Cette rencontre s’inscrit dans le cadre du processus d’élaboration du projet de loi de finances 2026 et intervient après les conférences budgétaires organisées du 28 juillet au 11 août dernier.
“La discussion a porté sur la projection des recettes de 2026 et le bouclage du budget”, a expliqué Rolly Lengo, directeur de la DGPPB (Direction générale de politique et programmation budgétaire).
Selon lui, le VPM du Budget maintient l’ambition de porter les recettes courantes à 13 milliards USD en 2026, contre 9,9 milliards inscrits dans la loi de finances rectificative 2025. Cependant, les régies financières ont, pour leur part, estimé à 11 milliards les recettes mobilisables, alors que le cadre budgétaire à moyen terme adopté en juillet fixait la barre à 11,7 milliards.
“Étant donné qu’il existe beaucoup de contraintes pour atteindre les 13 milliards, les discussions se poursuivent. L’objectif immédiat est d’atteindre au moins les 11,7 milliards” a précisé Rolly Lengo.
Adolphe Muzito a ainsi donné des orientations claires aux régies financières : consolider la mobilisation des recettes pour atteindre 11,7 milliards USD et, si possible, dépasser cette projection afin d’atteindre les 12 milliards.
Le Gouvernement assure, en parallèle, qu’il poursuit ses efforts pour améliorer le pouvoir d’achat des Congolais.
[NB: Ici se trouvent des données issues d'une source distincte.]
(* ===== verification/NodePlanProps.v ===== *)
(** * NodePlanProps: the options a node starts are the configuration it pulled

    [core_builds]: a core configuration the panel accepts can be built, and every outbound
    the options refer to is among them. [rules_match]: a routing rule that names inbounds
    matches exactly their listeners on the allowed ports and never widens. *)

From S2P Require Import Prelude GoStrings CoreDto CoreConfig NodeWire NodePlan.
Import NodeWire NodePlan.

#[local] Open Scope string_scope.
#[local] Open Scope Z_scope.

Module NodePlanProps.

(** ** What [build_inbounds] gives for a tag *)

Definition find_tag (t : string) (ins : list inboundSpec) : option inboundSpec := List.find (fun i => String.eqb (in_Tag i) t) ins.

Lemma find_tag_None t ins : find_tag t ins = None <-> ~ In t (map in_Tag ins).
Proof.
  unfold find_tag. induction ins as [|i ins IH]; [by split; [intros _ []|]|]. cbn [List.find map In].
  destruct (String.eqb_spec (in_Tag i) t) as [Ht|Hne]; [|rewrite IH; naive_solver]. split; [done|]. intros H. destruct H. by left.
Qed.

Lemma find_tag_Some t ins i : find_tag t ins = Some i -> In i ins /\ in_Tag i = t.
Proof. intros [Hi Ht]%find_some. by apply String.eqb_eq in Ht. Qed.

Lemma find_tag_In ins i : NoDup (map in_Tag ins) -> In i ins -> find_tag (in_Tag i) ins = Some i.
Proof.
  intros Hn Hi. induction ins as [|j ins IH]; [done|]. cbn in *. apply NoDup_cons in Hn as [Hj Hn].
  destruct Hi as [->|Hi]; [by rewrite String.eqb_refl|]. destruct (String.eqb_spec (in_Tag j) (in_Tag i)) as [E|_]; [|by apply IH].
  destruct Hj. rewrite E, list_elem_of_In. by apply in_map.
Qed.

Lemma find_tag_cons t i ins : find_tag t (i :: ins) = if String.eqb (in_Tag i) t then Some i else find_tag t ins.
Proof. done. Qed.

Lemma if_insert_ne {A} (b : bool) k t (x : A) (m : gmap string A) : k <> t -> (if b then <[k := x]> m else m) !! t = m !! t.
Proof. intros Hne. destruct b; [by rewrite lookup_insert_ne|done]. Qed.

Section Plan.
Context (shadowaead shadowaead_2022 : list string).
#[local] Abbreviation listeners := (listeners shadowaead shadowaead_2022).
#[local] Abbreviation build_inbounds := (build_inbounds shadowaead shadowaead_2022).
#[local] Abbreviation buildOptionsPlan := (buildOptionsPlan shadowaead shadowaead_2022).

(** What the three maps hold at [t]. *)
Record maps_ok (ins : list inboundSpec) (d d' : gmap string (list string)) (m m' : gmap string string)
    (pb pb' : gmap string (list Z)) (t : string) : Prop := {
  mk_derived : d' !! t = match find_tag t ins with
    | Some i => if multi i then Some (default [] (d !! t) ++ map (derivedInboundTag t) (ports i))%list else d !! t
    | None => d !! t end;
  mk_methods : m' !! t = match find_tag t ins with
    | Some i => if String.eqb (in_Protocol i) "shadowsocks" then Some (shadowsocksMethod (in_Users i)) else m !! t
    | None => m !! t end;
  mk_ports : pb' !! t = match find_tag t ins with Some i => Some (ports i) | None => pb !! t end
}.

Lemma build_inbounds_ok ins d m pb ls d' m' pb' : build_inbounds ins d m pb = Ok (ls, d', m', pb') -> NoDup (map in_Tag ins) ->
  (exists lss, Forall2 (fun i l => listeners i (listener_name i) (ports i) = Ok l) ins lss /\ ls = concat lss) /\
  forall t, maps_ok ins d d' m m' pb pb' t.
Proof.
  revert d m pb ls d' m' pb'. induction ins as [|i ins IH]; intros d m pb ls d' m' pb'; cbn [NodePlan.build_inbounds].
  { intros [= <- <- <- <-] _. split; [by exists []|]. intros t. by split. }
  intros (l & Hl & Hr)%result_bind_ok Hn. apply NoDup_cons in Hn as [Hi Hn]. rewrite list_elem_of_In in Hi.
  apply result_bind_ok in Hr as ([[[rest d1] m1] pb1] & Hr & [= <- <- <- <-]). destruct (IH _ _ _ _ _ _ _ Hr Hn) as [(lss & Hf & ->) Hm].
  split; [exists (l :: lss); split; [by constructor|done]|]. intros t. destruct (Hm t) as [H1 H2 H3].
  split; rewrite find_tag_cons; destruct (String.eqb_spec (in_Tag i) t) as [<-|Hne].
  - rewrite H1, (proj2 (find_tag_None _ _) Hi). destruct (multi i); [|done]. by rewrite lookup_insert_eq.
  - rewrite H1, if_insert_ne; done.
  - rewrite H2, (proj2 (find_tag_None _ _) Hi). destruct (String.eqb _ _); [|done]. by rewrite lookup_insert_eq.
  - rewrite H2, if_insert_ne; done.
  - rewrite H3, (proj2 (find_tag_None _ _) Hi). by rewrite lookup_insert_eq.
  - by rewrite H3, lookup_insert_ne.
Qed.
(** ** A rule that names inbounds matches their listeners *)

(** A tag of a configuration without the byte the listener tags are built with. *)
Definition plain_tag (t : string) : bool := str_forallb (fun c => negb (Ascii.eqb c "#"%char)) t.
En septembre dernier, un décret avait réduit la TVA sur certains produits de première nécessité afin de contenir l’inflation.
Dans le même esprit, un appel au civisme fiscal est lancé à la population.
“Il faudra que les contribuables puissent payer l’impôt à tous les niveaux – central, provincial et local. C’est ce qui permettra à l’État de financer les écoles, les hôpitaux, les routes, mais aussi les salaires et le fonctionnement des services publics”, a conclu le directeur de la DGPPB.